Скуляков махнул рукой и отвернулся.
– Дай бог только, – продолжал он, – чтобы ей дали умереть спокойно; а то я начинаю бояться, что и этого не будет. Не сегодня-завтра земский суд нахлынет к нему, опишут все. Дворянство против него озлоблено, и поделом: он последнее время такую скверную штуку сделал… Впрочем, хорошо и дворянство, выбирающее такого рода людей!
Мы проговорили с ним чуть не до рассвета.
Я пробыл у Скулякова три дня, которые останутся навсегда самыми чистыми воспоминаниями в моей жизни. Ниоткуда не выезжал я с таким сожалением и ни с кем не расставался с такою грустью.

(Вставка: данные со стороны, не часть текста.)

Lemma life_proper : proper_saves letters count_letters false life.
Proof.
  intros before ev later E. apply plainly_proper.
  assert (A : forallb (fun n => match life !! n with Some ev => plainly (lived (take n life)) ev | None => true end) (seq 0 6) = true)
    by by vm_compute.
  rewrite forallb_forall in A. specialize (A (length before)).
  assert (L : (length before < 6)%nat) by (apply (f_equal length) in E; rewrite length_app in E; cbn in E; lia).
  specialize (A ltac:(apply in_seq; lia)). rewrite E, list_lookup_middle, take_app_length in A by done. exact A.
Qed.

Lemma done_runs_whole_witness :
  exists stale, whole letters count_letters stale "run_2" "s1" (rw_result second_row) (store (lived life)) /\
    (stale = ∅ \/ "run_2" ∈ resaved (lived life)).
Proof. exact (done_runs_whole letters count_letters false letters_counted life "run_2" second_row life_proper life_done eq_refl). Defined.

End StoreDemo.
(** [gallery_labels[idxs]] *)
Fixpoint gather (gallery_labels : list Z) (idxs : list nat) : result (list Z) :=
  match idxs with
  | [] => Ok []
  | i :: idxs' =>
      match gallery_labels !! i with
      | Some l => ls ← gather gallery_labels idxs'; Ok (l :: ls)
      | None => Err RuntimeError
      end
  end.

Fixpoint gather_rows (gallery_labels : list Z) (idxss : list (list nat))
  : result (list (list Z)) :=
  match idxss with
  | [] => Ok []
  | idxs :: idxss' =>
      r ← gather gallery_labels idxs;
      rs ← gather_rows gallery_labels idxss';
      Ok (r :: rs)
  end.

(** Modelled from the spec: [top_k] of [utils/inference], which
    [accuracy.py] imports and which is not among the sources.  For each
    query row it selects the [k] gallery columns with the highest score,
    ties broken by column order, and gathers their scores and labels; it
    fails with [InvalidK] when [k < 1] or [k] exceeds the number of
    gallery columns. *)
Definition top_k (scores : tensor2 R) (gallery_labels : list Z) (k : nat)
  : result (tensor2 R * tensor2 Z) :=
  if (k <? 1)%nat || (ncols scores <? k)%nat then Err InvalidK
  else
    let best := map (fun row => take k (sort_desc row)) (rows scores) in
    labels ← gather_rows gallery_labels (map (map fst) best);
    Ok (Tensor2 k (map (map snd) best), Tensor2 k labels).

Definition top_k_accuracy (scores : tensor2 R) (query_labels gallery_labels : list Z)
    (k : nat) : result pyfloat :=
  '(_, top_k_labels) ← top_k scores gallery_labels k;
  top_all_accuracy query_labels top_k_labels.

Definition accuracy (scores : tensor2 R) (query_labels gallery_labels : list Z)
  : result pyfloat :=
  top_k_accuracy scores query_labels gallery_labels 1.
End TopK.

End Accuracy.

(** ** utils/inference/score_matrix.py *)

Module ScoreMatrix.

Section GetScoreMatrix.
Context {R : Type} `{Scalar R} {Imgs : Type}.

(** [nn.Module]: the mode flag and the forward pass on a batch of images. *)
Record nn_Module : Type := NNModule {
  training : bool;
  forward : Imgs -> tensor2 R
}.

(** A [DataLoader] yields [(imgs, labels)] pairs. *)
Definition DataLoader : Type := list (Imgs * list Z).

(** What a run does to its collaborators, in order: a batch pulled from
    the gallery loader, a call of the aggregation function, a batch pulled
    from the query loader. *)
Inductive event : Type :=
| GalleryBatch (imgs : Imgs) (labels : list Z)
| AggGal (gal_embeddings : tensor2 R) (gal_labels : list Z)
| QueryBatch (imgs : Imgs) (labels : list Z).

(** A computation that logs events and may raise. *)
Definition traced (A : Type) : Type := (list event * result A)%type.

#[global] Instance traced_ret : MRet traced := fun _ a => ([], Ok a).
#[global] Instance traced_bind : MBind traced := fun _ _ f m =>
  match m with
  | (t, Ok a) => let '(t', r) := f a in (t ++ t', r)
  | (t, Err e) => (t, Err e)
  end.

Definition tell (e : event) : traced unit := ([e], Ok tt).
Definition raise {A} (e : error) : traced A := ([], Err e).
Definition lift {A} (r : result A) : traced A := ([], r).

(** Inner product of two vectors. *)
Definition dot (u v : list R) : R :=
  foldl (fun acc xy => s_add acc (s_mul (fst xy) (snd xy))) s_zero (zip u v).
Lemma sorted_files_perm (l1 l2 : list file) :
  (forall a b, a ∈ l1 -> b ∈ l1 -> fname a = fname b -> a = b) ->
  l1 ≡ₚ l2 -> sorted_files l1 = sorted_files l2.
Proof.
  intros Hinj Hp. unfold sorted_files.
  apply (Sorted_unique_strong file_le); try (apply Sorted_merge_sort; apply _).
  - intros a b Ha Hb Hab Hba. apply Hinj.
    + apply list_elem_of_In, (Permutation_in a (merge_sort_Permutation file_le l1)).
      by apply list_elem_of_In.
    + apply list_elem_of_In, (Permutation_in b (Permutation_sym Hp)).
      apply (Permutation_in b (merge_sort_Permutation file_le l2)).
      by apply list_elem_of_In.
    + unfold file_le in *. by apply (anti_symm String.le).
  - etransitivity; [apply merge_sort_Permutation|].
    etransitivity; [exact Hp|]. symmetry. apply merge_sort_Permutation.
Qed.

Lemma sorted_files_Permutation (l : list file) : sorted_files l ≡ₚ l.
Proof. apply merge_sort_Permutation. Qed.

(** C6 (amended): the exit status of the advanced validator is 1 iff the
    files it checks have at least one Error between them; the baseline one
    behaves the same when the [k8s] directory exists and holds a file, and
    exits with 1 otherwise. Warnings never change the status. *)
Theorem exit_status_errors (b : bool) (L : list file) :
  (main_advanced L).2 =
    (if Nat.eqb (length (flat_map (fun fl => (validate_advanced fl).1) (filter is_manifest L))) 0
     then 0 else 1)%Z /\
  (main_baseline b L).2 =
    (if b then
       match L with
       | [] => 1
       | _ :: _ =>
           if Nat.eqb (length (flat_map (fun fl => (validate_yaml_file fl).1) L)) 0 then 0 else 1
       end
     else 1)%Z.
Proof.
  split.
  - unfold main_advanced. rewrite report_files_spec. cbn zeta iota beta.
    unfold check_label_consistency. cbn zeta.
    rewrite <- (flat_map_length_perm _ _ _ (sorted_files_Permutation (filter is_manifest L))).
    destruct (5 <? size (all_app_labels L)); cbn zeta iota beta;
    (destruct (flat_map (fun fl => (validate_advanced fl).1) (sorted_files (filter is_manifest L)));
      [|reflexivity]); simpl;
    destruct (flat_map (counted_warnings validate_advanced) _); reflexivity.
  - unfold main_baseline. destruct b; [|reflexivity]. destruct L as [|fl L]; [reflexivity|].
    cbn [negb]. rewrite report_files_spec. cbn zeta iota beta.
    rewrite <- (flat_map_length_perm _ _ _ (sorted_files_Permutation (fl :: L))).
    destruct (flat_map (fun fl => (validate_yaml_file fl).1) (sorted_files (fl :: L)));
      [|reflexivity].
    simpl. destruct (flat_map (counted_warnings validate_yaml_file) _); reflexivity.
Qed.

С месяц назад тому я получил от него следующее письмо:
«Обстоятельства заставляют меня прибегнуть к тебе с покорнейшею просьбою. Мне невозможно оставаться в деревне, и я решился переехать в Петербург, а для того, чтобы иметь средства к существованию, должен посвятить себя службе. У тебя много знакомых: не приищешь ли ты через них какого-нибудь местечка для меня? Тебе известно, что я довольствуюсь малым и честно исполняю обязанности, которые беру на себя. Для меня дом прежде всего. Выручи меня, бога ради, отсюда. Я здесь оставаться не могу. Чем скорей, тем лучше. Ты этим меня крайне обяжешь… Жена Летищева умерла».
На днях я узнал, что незадолго до ее смерти земские власти должны были приступить к списыванию движимого имущества Летищева. Скуляков предупредил это. Он отдал весь свой маленький капитал Летищеву, – не для того, чтобы спасти его от неизбежного позора, но для того, чтобы дать ей умереть спокойно.